Rewards Member Sensitive Information Exposure Uncovered at Smokey Bones Restaurants


On February 22, 2016, while visiting a Smokey Bones restaurant, I uncovered a vulnerability that allows anyone to obtain the name, email address, and date of birth of any Bones Club rewards program member. You can even change a Bones Club members phone number on record with Smokey Bones. And all you need is their phone number.


Anyone can walk into one of the 65+ Smokey Bones restaurants, sit at a table or at the bar, and use any one of the table-top Ziosk units to check their Bones Club points.

One of the methods to lookup your rewards account is to enter your phone number. Once you do this, you are provide with the following nifty screen.

Great, you get to see how many points you have. And some other information is also shown. This includes your first and last name, email address, an additional phone number, and your date of birth.

The problem? You can enter anyones phone number. If they are a Bones Club member, you are presented with all of their info. Yes, all you need is a phone number. I pulled out my phone and looked up some random people who I thought might go to this restaurant. I got a hit on the first try. You can sit at the table in the restaurant and literally keep entering phone numbers until you find something interesting.

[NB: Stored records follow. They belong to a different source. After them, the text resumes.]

(** * TreeSearch: hit pairing, hit-set similarity and the pattern generator

    A shallow embedding of [src/Hit.cxx] (HitPairIter, HitSet) and
    [src/PatternGenerator.cxx] (ChildIter, hash table, geometry cuts,
    MakeChildNodes, Generate), with the properties of the design document
    stated and settled against it.

    Conventions.
    - A pointer to a heap object is the object's value together with a
      decidable equality (hits), or an index into an arena (patterns).  A
      null pointer is [None].
    - A ROOT [TIterator] over a [TSeqCollection] is the list of the
      elements it has not returned yet; [Next()] pops the head and keeps
      returning null at the end.  A null collection behaves as an empty
      one: its iterator is never dereferenced.
    - Bins, depths and counters ([UShort_t], [Int_t], [UInt_t]) are
      integers of [Z].  The conversions to unsigned that the source makes
      ([UInt_t width = pat.GetWidth()], [1U << plane],
      [Hash() % hashsize]) are written with [wrap32].  The shifts
      [1 << nbits], [1 << (fNlevels-1)], [1 << depth] and [bit << 1] are
      exact: they stay within [Int_t] for fewer than 31 planes and levels,
      beyond which the C++ code has no defined behaviour.  The bins of a
      pattern are [UShort_t]: [ChildIter16] is the child iterator on
      16-bit bins, and [ChildIter], on integers, makes the same steps
      for every parent with bins below [2^15].
    - [Double_t] quantities are rationals of [Q], a finite double being
      a rational.  Comparisons and the division by a power of two in
      [TestSlope] are exact in binary floating point; the products and
      the differences of [LineCheck] are not, and are rounded to the
      nearest double ([Double.round]), each operation by itself.
    - [Hit.h], [Pattern.h] and [PatternTree.h] are not among the sources.
      What the code under study takes from them is a parameter of the
      section that uses it, or a definition marked "Modelled from the
      spec". *)

From Stdlib Require Import ZArith QArith Qabs List Bool Lia Arith Floats.
From stdpp Require Import base list.
Import ListNotations.
(** *** Lines 154 to 182 *)

(** [[f x for x in l]] and [[x for x in l if f x]] *)
Fixpoint map_M {A B : Type} (f : A -> M B) (l : list A) : M (list B) :=
  match l with
  | [] => mret []
  | x :: l' => y ← f x; ys ← map_M f l'; mret (y :: ys)
  end.

Fixpoint filter_M {A : Type} (f : A -> M bool) (l : list A) : M (list A) :=
  match l with
  | [] => mret []
  | x :: l' => b ← f x; xs ← filter_M f l'; mret (if (b : bool) then x :: xs else xs)
  end.

(** [res['format'].lower()] *)
Definition lowered_format (res : gmap string pyval) : M string :=
  format ← getitem res "format";
  py_lower format.

(** [x in l] on a list of strings *)
Definition py_in (x : string) (l : list string) : bool := existsb (String.eqb x) l.

(** The keyword arguments of the placeholder's [resource_create]. *)
Definition placeholder_args (package : package) (resource_format : string)
    (t : datetime) : gmap string pyval :=
  <["package_id" := pkg_id package]>
  (<["url" := PStr "http://example.com"]>
  (<["format" := PStr resource_format]>
  (<["last_modified" := PStr (isoformat env t)]>
  (<["name" := PStr (py_str (pkg_name package) +:+ ":" +:+ resource_format)]> ∅)))).

(** Lines 163 to 175: the resource of one mapped format. *)
Definition main_job_resource (package : package) (existing_formats : list string)
    (resource_format : string) : M (gmap string pyval) :=
  if negb (py_in resource_format existing_formats) then
    t ← now;
    let args := placeholder_args package resource_format t in
    call (EvResourceCreate args) (fun h => resource_create env h args)
  else
    matching ← filter_M (fun res =>
                  lowered ← lowered_format res;
                  mret (String.eqb lowered resource_format))
                (pkg_resources package);
    match matching with
    | resource :: _ => mret resource
    | [] => raise IndexError
    end.

(** Lines 177 to 182: what is done with that resource. *)
Definition main_job_sync (resource : gmap string pyval) (resources_mapping : yaml) : M unit :=
  import_file ← get_import_url resource resources_mapping;
  stale ← out_of_date resource import_file;
  if (stale : bool) then
    if debug then
      url ← getitem resource "url";
      logging INFO ("Would refresh " +:+ py_str url)
    else
      perform_import resource resources_mapping
  else mret tt.

(** The body of the loop of [main_job]. *)
Definition main_job_body (package : package) (existing_formats : list string)
    (resources_mapping : yaml) (resource_format : string) : M unit :=
  resource ← main_job_resource package existing_formats resource_format;
  main_job_sync resource resources_mapping.

(** Lines 161 to 182: the formats of a package that was found. *)
Definition main_job_formats (package : package) (resources_mapping : yaml) : M unit :=
  existing_formats ← map_M lowered_format (pkg_resources package);
  formats ← iter_keys resources_mapping;
  for_each formats (main_job_body package existing_formats resources_mapping).

Definition main_job (dataset : string) (resources_mapping : yaml) : M unit :=
  found ← try_except
    (package ← call (EvPackageShow dataset) (fun h => package_show env h dataset);
     mret (Some package))
    (fun e => match e with
              | NotFound _ =>
                  Some (logging ERROR ("dataset not found: " +:+ dataset);;
                        mret None)
              | _ => None
              end);
  match found with
  | None => mret tt
  | Some package => main_job_formats package resources_mapping
  end.

(** *** Lines 184 to 189, the top level of the script *)

Definition all_datasets (mapping : yaml) : M unit :=
  items ← iteritems mapping;
  for_each items (fun '(dataset, resources_mapping) =>
    main_job dataset resources_mapping).

Definition driver (mapping : yaml) : M unit :=
  match single_dataset arguments with
  | Some dataset =>
      if negb (String.eqb dataset "") then
        entry ← yaml_getitem mapping dataset;
        if yaml_truthy entry then
          entry ← yaml_getitem mapping dataset;
          main_job dataset entry
        else all_datasets mapping
      else all_datasets mapping
  | None => all_datasets mapping
  end.

End gis_import.

(** ** Observations on a run *)

(** What a computation adds to the trace, and its outcome. *)
Definition outcome {A : Type} (m : M A) (w : world) : result A := (m w).1.
Definition final {A : Type} (m : M A) (w : world) : world := (m w).2.
Definition events {A : Type} (m : M A) (w : world) : list event :=
  drop (length (w_trace w)) (w_trace (final m w)).

(** Every event a computation adds to the trace satisfies [P], from
    whatever world it is started. *)
Definition only_emits {A : Type} (P : event -> Prop) (m : M A) : Prop :=
  forall w : world,
    exists evs : list event,
      w_trace (final m w) = w_trace w ++ evs /\ Forall P evs.

(** The first event a computation adds to the trace is [e]. *)
Definition emits_first {A : Type} (e : event) (m : M A) : Prop :=
  forall w : world,
    exists rest : list event, w_trace (final m w) = w_trace w ++ e :: rest.

(** Every value a computation returns satisfies [R]. *)
Definition returns {A : Type} (R : A -> Prop) (m : M A) : Prop :=
  forall (w : world) (a : A), outcome m w = Ok a -> R a.

Definition is_get (e : event) : bool :=
  match e with EvGet _ => true | _ => false end.
Definition is_update (e : event) : bool :=
  match e with EvResourceUpdate _ => true | _ => false end.
Definition is_show (e : event) : bool :=
  match e with EvPackageShow _ => true | _ => false end.
Definition is_create (e : event) : bool :=
  match e with EvResourceCreate _ => true | _ => false end.

(** A computation adds at most one update to the trace, from whatever
    world it is started. *)
Definition updates_once {A : Type} (m : M A) : Prop :=
  forall w : world,
    exists evs : list event,
      w_trace (final m w) = w_trace w ++ evs /\
      length (List.filter is_update evs) <= 1.

(** The datasets [main_job] was started on: each start is one
    [package_show]. *)
Fixpoint datasets_run (t : list event) : list string :=
  match t with
  | [] => []
  | EvPackageShow id :: t' => id :: datasets_run t'
  | _ :: t' => datasets_run t'
  end.

(** The lower-cased format of a resource, when it has a textual one. *)
Definition lowered_format_of (res : gmap string pyval) : option string :=
  match res !! "format" with
  | Some (PStr s) => Some (Str.lower s)
  | _ => None
  end.

(** [r] is the first resource of the package with its lower-cased format. *)
Definition first_of_its_format (package : package) (r : gmap string pyval) : Prop :=
  exists (before after : list (gmap string pyval)) (format : string),
    pkg_resources package = before ++ r :: after /\
    lowered_format_of r = Some format /\
    Forall (fun x => lowered_format_of x <> Some format) before.

(** Where the resource [r] that a run on [package] updates for the mapped
    format [key] comes from, when the run started after the history [h] and
    the events [pre] came before the update.  Its lower-cased format is
    [key], and it is the first resource of the package's list with that
    lower-cased format, or no resource of the package has the format and
    [r] is what CKAN answered to the [resource_create] of the placeholder
    for [key], a call that the run made before the update. *)
Definition resource_of_format (env : environment) (package : package)
    (h pre : list event) (key : string) (r : gmap string pyval) : Prop :=
  lowered_format_of r = Some key /\
  (first_of_its_format package r \/
   (Forall (fun x => lowered_format_of x <> Some key) (pkg_resources package) /\
    exists (pre1 pre2 : list event) (t : datetime),
      pre = pre1 ++ EvResourceCreate (placeholder_args env package key t) :: pre2 /\
      resource_create env (h ++ pre1) (placeholder_args env package key t)
        = Ok r)).

(** [e] is not an update, or it is the update [upload_file_to_resource]
    makes of a resource that satisfies [R]. *)
Definition updates_only (R : gmap string pyval -> Prop) (e : event) : Prop :=
  match e with
  | EvResourceUpdate updated =>
      exists (r : gmap string pyval) (filename : string) (file_object : fcontent)
             (stamp : string),
        R r /\
        updated = <["last_modified" := PStr stamp]>
                    (<["upload" := PUpload filename file_object]> r)
  | _ => True
  end.

(** [e] is neither a fetch nor an update. *)
Definition no_transfer (e : event) : Prop := is_get e = false /\ is_update e = false.

Definition yaml_path (y : yaml) : string :=
  match y with YStr s => s | _ => "" end.

(** The staging directory and the archive of a resource named [n]. *)
Definition staging_dir (n : string) : string := "temp_data/" +:+ n +:+ "_shp".
Definition staged_file (n sub_format : string) : string :=
  staging_dir n +:+ "/" +:+ n +:+ "." +:+ sub_format.
Definition archive_file (n : string) : string := "temp_data/" +:+ n +:+ ".shp.zip".

(** The staging directory of [n] is there from an earlier run, or can be
    made; nothing below it is a directory, and the archive's path is not
    one either. *)
Definition staging_ready (w : world) (n : string) : Prop :=
  ((staging_dir n ∈ w_dirs w /\ "temp_data" ∈ w_dirs w) \/
   ((staging_dir n ∉ w_dirs w) /\ w_files w !! staging_dir n = None /\
    w_files w !! "temp_data" = None)) /\
  (forall p, Str.is_prefix (staging_dir n +:+ "/") p = true -> p ∉ w_dirs w) /\
  archive_file n ∉ w_dirs w.

(** The fetch of a sub-file of the bundle. *)
Definition sub_file_fetch (base : string) (item : string * yaml) : event :=
  EvGet (base +:+ yaml_path item.2).

(** A well-formed item of the bundle's mapping: a sub-format without a
    slash, mapped to a path. *)
Definition sub_file_ok (item : string * yaml) : Prop :=
  Str.has_slash item.1 = false /\ exists path, item.2 = YStr path.

(** Whenever a sub-file is fetched the server answers, with a content type
    when the status is 200. *)
Definition fetches_answered (env : environment) (base : string)
    (items : list (string * yaml)) : Prop :=
  forall (h : list event) (item : string * yaml),
    item ∈ items ->
    exists r : response,
      requests_get env h (base +:+ yaml_path item.2) = Ok r /\
      (status_code r = 200%Z -> is_Some (headers r !! "content-type")).

(** The world after [p] was written. *)
Definition w_write (p : string) (c : fcontent) (w : world) : world :=
  {| w_trace := w_trace w; w_files := <[p := c]> (w_files w);
     w_dirs := w_dirs w; w_ticks := w_ticks w |}.

(** ** The reference timestamp, in the words of the specification

    "Stored [last_modified] if present, else stored [created], else now":
    the parsed value of the first of the two fields that is truthy, and the
    clock's reading when neither is. It is undefined when a field is
    missing from the dictionary or does not parse. *)
Definition reference_timestamp (env : environment) (resource : gmap string pyval)
    (now_reading : Z) : option datetime :=
  let parsed v := match parse env v with Ok d => Some d | Raise _ => None end in
  match resource !! "last_modified" with
  | None => None
  | Some last_modified =>
      if truthy last_modified then parsed last_modified
      else match resource !! "created" with
           | None => None
           | Some created =>
               if truthy created then parsed created
               else Some {| wall := now_reading; tzinfo := None |}
           end
  end.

Phone numbers are not private and should never be used as a method of authentication. Especially when that's all that is needed to get access to other sensitive information about someone like their email address, other phone numbers, and their DOB (which is personally identifiable information).  Oh, and a bonus here is that once you are on this screen you can change the Bones Club members listed phone number. That way you can prevent them from getting to their own rewards account and you might be able to do something more interesting.


I notified Smokey Bones and have exchanged emails with (and spoken multiple times with) their Director of Marketing. I have been informed that a fix for this was rolled out on March 15.

Note that it was somewhat difficult to contact anyone who could help me or understand what I was talking about. These attempts included sending them a note on the issue right from the Ziosk unit at the store, calling them by phone, leaving a message on their web site, calling them again. I did get in touch with someone late on February 24. 

It's unclear how long this "feature" has been in place and for how long this exposure has existed. As a Bones Club member myself, I am glad that I provided an incorrect DOB and not my direct mobile phone number, as I usually do in situations where it's not absolutely required. But most people do provide this information when asked for it. And I'm sure they never expected it to be made available to anyone who knows their phone number. 

This event was obviously contrary to the Smokey Bones Terms and Conditions and Privacy Policy, which states:

"Smokey Bones will not disclose the information that you provide in connection with your membership in the Bones Club to anyone else, but may use your information and other members’ information internally and externally as part of its marketing research."